Since 2008, the American Heart Assn. has recommended a "hands only" approach to CPR, emphasizing the importance of performing rapid chest compressions on victims of sudden cardiac arrest. The group decided to nix the mouth-to-mouth portion of cardiopulmonary resuscitation in part because studies show that it doesn't improve overall survival, and in part to increase the odds that a bystander would perform any kind of CPR at all.

But a new study finds that the old-fashioned version of CPR is more effective at resuscitating children in cardiac arrest.

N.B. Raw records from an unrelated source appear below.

(* ===== verification/Rocks.v ===== *)
(** * The store

    RocksDB is not part of the repository.  [RocksDB] lists the calls the code
    makes; [RocksDBOk] states what the RocksDB documentation promises of a
    column family with user-defined timestamps: a read at a timestamp sees the
    newest commit that is not later, a batch commits as a whole at its
    timestamp with its operations applied in order, and an iterator gives the
    entries of a range in key order.  The laws speak of commits in timestamp
    order: nothing is assumed of a commit that is not newer than the others,
    nor of a read before [db_low], the point up to which history may have been
    collapsed.

    [RefDB] is a small implementation of the interface; the closed examples
    are evaluated on it. *)
From S2P Require Import Prelude ByteOrder EncDec Types MergeOperation.

Abbreviation Snapshot := (gmap RawKey RawValue).

(** One operation of a [WriteBatch]. *)
Inductive WriteOp : Type :=
| Put (key : RawKey) (value : RawValue)
| Delete (key : RawKey)
| Merge (key : RawKey) (operand : list byte)
| DeleteRange (range : Range).

Abbreviation WriteBatch := (list WriteOp).

(** The options of a write, as far as the code sets them. *)
Record WriteOptions : Type := MkWriteOptions { disable_wal : bool }.
Definition write_options_default : WriteOptions := MkWriteOptions false.

(** [wopts.disable_wal(true)]: the options of every write of the index. *)
Definition no_wal : WriteOptions := MkWriteOptions true.

Class RocksDB (DB : Type) : Type := {
  db_get : DB → RawKey → u64 → Res Error (option RawValue);
  db_multi_get : DB → list RawKey → u64 → list (Res Error (option RawValue));
  db_write : DB → WriteOptions → u64 → WriteBatch → Res Error DB;
  db_iterator : DB → Range → u64 → bool → list (Res Error (RawKey * RawValue));
  db_increase_full_history_ts_low : DB → u64 → Res Error DB;
}.

(** ** Snapshots *)
Definition apply_op (op : WriteOp) (s : Snapshot) : option Snapshot :=
  match op with
  | Put k v => Some (<[k := v]> s)
  | Delete k => Some (delete k s)
  | Merge k operand =>
      match merge_operator (s !! k) [operand] with
      | Some v => Some (<[k := v]> s)
      | None => None
      end
  | DeleteRange r => Some (filter (λ kv, ¬ in_range r kv.1) s)
  end.

Fixpoint apply_ops (ops : WriteBatch) (s : Snapshot) : option Snapshot :=
  match ops with
  | [] => Some s
  | op :: ops => match apply_op op s with Some s => apply_ops ops s | None => None end
  end.

Class RocksDBOk (DB : Type) `{RocksDB DB} : Type := {
  db_snapshot : DB → u64 → Snapshot;
  db_last : DB → u64;
  db_low : DB → u64;
  db_get_ok db k ts : (db_low db <= ts)%N → db_get db k ts = Ok (db_snapshot db ts !! k);
  db_multi_get_ok db ks ts :
    (db_low db <= ts)%N → db_multi_get db ks ts = (λ k, Ok (db_snapshot db ts !! k)) <$> ks;
  db_snapshot_latest db ts : (db_last db <= ts)%N → db_snapshot db ts = db_snapshot db (db_last db);
  db_write_ok db o ts ops s :
    (db_last db < ts)%N → apply_ops ops (db_snapshot db ts) = Some s →
    ∃ db', db_write db o ts ops = Ok db' ∧ db_last db' = ts ∧ db_low db' = db_low db ∧
      ∀ t, db_snapshot db' t = if (ts <=? t)%N then s else db_snapshot db t;
  db_increase_ok db ts db' :
    db_increase_full_history_ts_low db ts = Ok db' →
    db_last db' = db_last db ∧ (db_low db' <= N.max (db_low db) ts)%N ∧
    ∀ t, (db_low db' <= t)%N → db_snapshot db' t = db_snapshot db t;
  db_iterator_ok db r ts (rev : bool) :
    (db_low db <= ts)%N →
    ∃ l : list (RawKey * RawValue),
      db_iterator db r ts rev = Ok <$> (if rev then reverse l else l) ∧
      StronglySorted lex_lt l.*1 ∧
      ∀ k v, (k, v) ∈ l ↔ db_snapshot db ts !! k = Some v ∧ in_range r k;
}.

(** What readers of the latest data see. *)
Definition db_latest {DB} `{RocksDBOk DB} (db : DB) : Snapshot := db_snapshot db (db_last db).

(** ** What a crash leaves *)

(** The states a database has gone through since it was opened, newest first,
    and the one it is found in when it is opened again.  A write that is not in
    the write-ahead log is kept in memory until it is flushed, in the order of
    the writes: the last of them may be lost. *)
Definition found_after {A} (o : WriteOptions) (found : A) (states : list A) : Prop :=
  if disable_wal o then found ∈ states else head states = Some found.

(** ** Batches on snapshots *)
Section Snapshots.
Lemma apply_ops_app ops1 ops2 s :
  apply_ops (ops1 ++ ops2) s =
  match apply_ops ops1 s with Some s => apply_ops ops2 s | None => None end.
Proof. revert s. induction ops1 as [|op ops1 IH]; intros s; simpl; [done|]. by destruct (apply_op op s). Qed.

(** The keys a batch may change. *)
Definition op_touches (op : WriteOp) (k : RawKey) : Prop :=
  match op with
  | Put k' _ | Delete k' | Merge k' _ => k' = k
  | DeleteRange r => in_range r k
  end.

Lemma apply_op_untouched op s s' k : ¬ op_touches op k → apply_op op s = Some s' → s' !! k = s !! k.
Proof.
  destruct op as [k' v|k'|k' o|r]; simpl; intros Hk Hs; simplify_eq.
  - by rewrite lookup_insert_ne.
  - by rewrite lookup_delete_ne.
  - destruct (merge_operator _ _); simplify_eq. by rewrite lookup_insert_ne.
  - destruct (s !! k) as [v|] eqn:Hsk.
    + by apply map_lookup_filter_Some.
    + apply map_lookup_filter_None. by left.
Qed.

Lemma apply_ops_untouched ops s s' k :
  Forall (λ op, ¬ op_touches op k) ops → apply_ops ops s = Some s' → s' !! k = s !! k.
Proof.
  intros Hops. revert s. induction Hops as [|op ops Hop _ IH]; intros s Hs; simpl in Hs; [by simplify_eq|].
  destruct (apply_op op s) as [s1|] eqn:Hs1; [|done].
  by rewrite (IH _ Hs), (apply_op_untouched _ _ _ _ Hop Hs1).
Qed.

(** The keys a batch may give a value. *)
Definition op_puts (k : RawKey) (op : WriteOp) : Prop :=
  match op with Put k' _ | Merge k' _ => k' = k | _ => False end.

Lemma apply_op_kept op s s' k v :
  ¬ op_puts k op → apply_op op s = Some s' → s' !! k = Some v → s !! k = Some v.
Proof.
  destruct op as [k' x|k'|k' o|r]; simpl; intros Hk Hs Hv; simplify_eq.
  - by rewrite lookup_insert_ne in Hv.
  - by apply lookup_delete_Some in Hv as [_ Hv].
  - destruct (merge_operator _ _); simplify_eq. by rewrite lookup_insert_ne in Hv.
  - by apply map_lookup_filter_Some in Hv as [Hv _].
Qed.

(** What a batch does not put was there before. *)
Lemma apply_ops_kept ops s s' k v :
  Forall (λ op, ¬ op_puts k op) ops → apply_ops ops s = Some s' → s' !! k = Some v → s !! k = Some v.
Proof.
  intros Hops. revert s. induction Hops as [|op ops Hop _ IH]; intros s Hs Hv; simpl in Hs; [by simplify_eq|].
  destruct (apply_op op s) as [s1|] eqn:Hs1; [|done]. eapply apply_op_kept; [done..|]. by apply IH.
Qed.

(** What a batch deletes and does not put again is gone. *)
Lemma apply_ops_deleted ops s s' k :
  Forall (λ op, ¬ op_puts k op) ops → Delete k ∈ ops → apply_ops ops s = Some s' → s' !! k = None.
Proof.
  intros Hops. revert s. induction Hops as [|op ops Hop Hops IH]; intros s Hin Hs; [by apply elem_of_nil in Hin|].
  simpl in Hs. destruct (apply_op op s) as [s1|] eqn:Hs1; [|done].
  apply elem_of_cons in Hin as [<-|Hin]; [|by eapply IH].
  destruct (s' !! k) as [v|] eqn:Hv; [|done]. pose proof (apply_ops_kept _ _ _ _ _ Hops Hs Hv) as Hv1.
  injection Hs1 as <-. by rewrite lookup_delete_eq in Hv1.
Qed.

(** A batch of puts and deletes never fails. *)
Definition put_or_delete (op : WriteOp) : Prop :=
  match op with Put _ _ | Delete _ => True | _ => False end.

Lemma apply_ops_total ops s : Forall put_or_delete ops → is_Some (apply_ops ops s).
Proof.
  intros Hops. revert s. induction Hops as [|op ops Hop _ IH]; intros s; simpl; [done|].
  destruct op; simpl; done || apply IH.
Qed.
End Snapshots.

(** ** [RefDB]: the commits, newest first, each with the data as of it *)
Definition RefDB : Type := list (u64 * Snapshot).

Fixpoint refdb_snapshot (db : RefDB) (ts : u64) : Snapshot :=
  match db with
  | [] => ∅
  | (t, s) :: db => if (t <=? ts)%N then s else refdb_snapshot db ts
  end.

Definition refdb_last (db : RefDB) : u64 := match db with [] => 0%N | (t, _) :: _ => t end.

Definition entry_le (p q : RawKey * RawValue) : Prop := lex_le p.1 q.1.
#[export] Instance entry_le_dec : RelDecision entry_le.
Proof. intros p q. unfold entry_le. apply _. Defined.

Definition refdb_entries (s : Snapshot) (r : Range) : list (RawKey * RawValue) :=
  merge_sort entry_le (filter (λ kv, in_range r kv.1) (map_to_list s)).

#[export] Instance refdb_rocksdb : RocksDB RefDB := {|
  db_get := λ db k ts, Ok (refdb_snapshot db ts !! k);
  db_multi_get := λ db ks ts, (λ k, Ok (refdb_snapshot db ts !! k)) <$> ks;
  db_write := λ db _ ts ops,
    match apply_ops ops (refdb_snapshot db ts) with
    | Some s => Ok ((ts, s) :: db)
    | None => Err (Rocks "merge operator failed")
    end;
  db_iterator := λ db r ts rev,
    let l := refdb_entries (refdb_snapshot db ts) r in
    Ok <$> (if rev then reverse l else l);
  db_increase_full_history_ts_low := λ db _, Ok db;
|}.

#[export] Instance entry_le_total : Total entry_le.
Proof.
  intros p q. unfold entry_le. rewrite !lex_le_lt_or_eq.
  destruct (lex_lt_total p.1 q.1) as [?|[?|?]]; [left; left|left; right|right; left]; done.
Qed.
#[export] Instance entry_le_trans : Transitive entry_le.
Proof. intros p q r. apply lex_le_trans. Qed.

Lemma refdb_entries_spec s r :
  StronglySorted lex_lt (refdb_entries s r).*1 ∧
  ∀ k v, (k, v) ∈ refdb_entries s r ↔ s !! k = Some v ∧ in_range r k.
Proof.
  set (l := filter (λ kv, in_range r kv.1) (map_to_list s)).
  pose proof (merge_sort_Permutation entry_le l) as Hperm. split.
  - assert (NoDup (refdb_entries s r).*1) as Hnd.
    { unfold refdb_entries. fold l. rewrite Hperm.
      apply (sublist_NoDup _ (map_to_list s).*1); [apply NoDup_fst_map_to_list|].
      apply fmap_sublist, sublist_filter. }
    assert (StronglySorted entry_le (refdb_entries s r)) as Hs.
    { unfold refdb_entries. apply (StronglySorted_merge_sort entry_le). }
    revert Hnd Hs. generalize (refdb_entries s r). clear.
    induction l as [|[k v] l IH]; intros Hnd Hs; csimpl; [constructor|].
    apply NoDup_cons in Hnd as [Hk Hnd]. apply StronglySorted_inv in Hs as [Hs Hall].
    constructor; [by apply IH|]. apply Forall_fmap.
    apply Forall_forall. intros [k' v'] Hin. rewrite Forall_forall in Hall.
    specialize (Hall _ Hin). unfold entry_le in Hall. simpl in *.
    apply lex_le_lt_or_eq in Hall as [?|<-]; [done|].
    destruct Hk. apply list_elem_of_fmap. by exists (k, v').
  - intros k v. unfold refdb_entries. fold l. rewrite Hperm. unfold l.
    rewrite list_elem_of_filter, elem_of_map_to_list. simpl. tauto.
Qed.

(** The interface is implementable: its laws hold of [RefDB]. *)
#[export] Program Instance refdb_ok : RocksDBOk RefDB := {|
  db_snapshot := refdb_snapshot;
  db_last := refdb_last;
  db_low := λ _, 0%N;
|}.
Next Obligation. done. Qed.
Next Obligation. done. Qed.
Next Obligation.
  intros [|[t s] db] ts Hts; simpl in *; [done|].
  apply N.leb_le in Hts as ->. by rewrite N.leb_refl.
Qed.
Next Obligation.
  intros db o ts ops s Hlt Hs. simpl. rewrite Hs. by eexists.
Qed.
Next Obligation. intros db ts db' Heq. injection Heq as <-. split_and!; [done|apply N.le_0_l|done]. Qed.
Next Obligation.
  intros db r ts rev _. exists (refdb_entries (refdb_snapshot db ts) r).
  split; [done|]. apply refdb_entries_spec.
Qed.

Japanese researchers examined the medical records of 5,170 minors (ages 17 and younger) who were treated by emergency medical personnel for an out-of-hospital cardiac arrest in the years 2005, 2006 and 2007. Unfortunately, only 9 percent of those children survived, and even fewer - 3 percent - had a "favorable neurological outcome." But the ones who got CPR from a bystander stood a much better chance of preserving their neurological function than those who didn't - 4.5 percent vs. 1.9 percent, according to a report being published online by the journal Lancet.

The researchers also found that conventional CPR was more likely to result in a "favorable neurological outcome" than compression-only CPR. In their analysis, 7.2 percent of children given chest compressions and mouth-to-mouth had a good outcome, compared with 1.6 percent of kids who got compressions only.

In a commentary accompanying the study, Spanish researchers say the reason is probably that most cases of sudden cardiac arrest in children - 71 percent in the Japanese study and more than 90 percent in other studies _ are probably caused by non-cardiac events. (Only about a third of cases in adults are thought to have non-cardiac origins.) In such cases, mouth-to-mouth resuscitation is helpful. When cardiac arrest has a cardiac cause, either type of CPR works equally well.

They conclude that bystanders should continue to provide traditional CPR to children in cardiac arrest.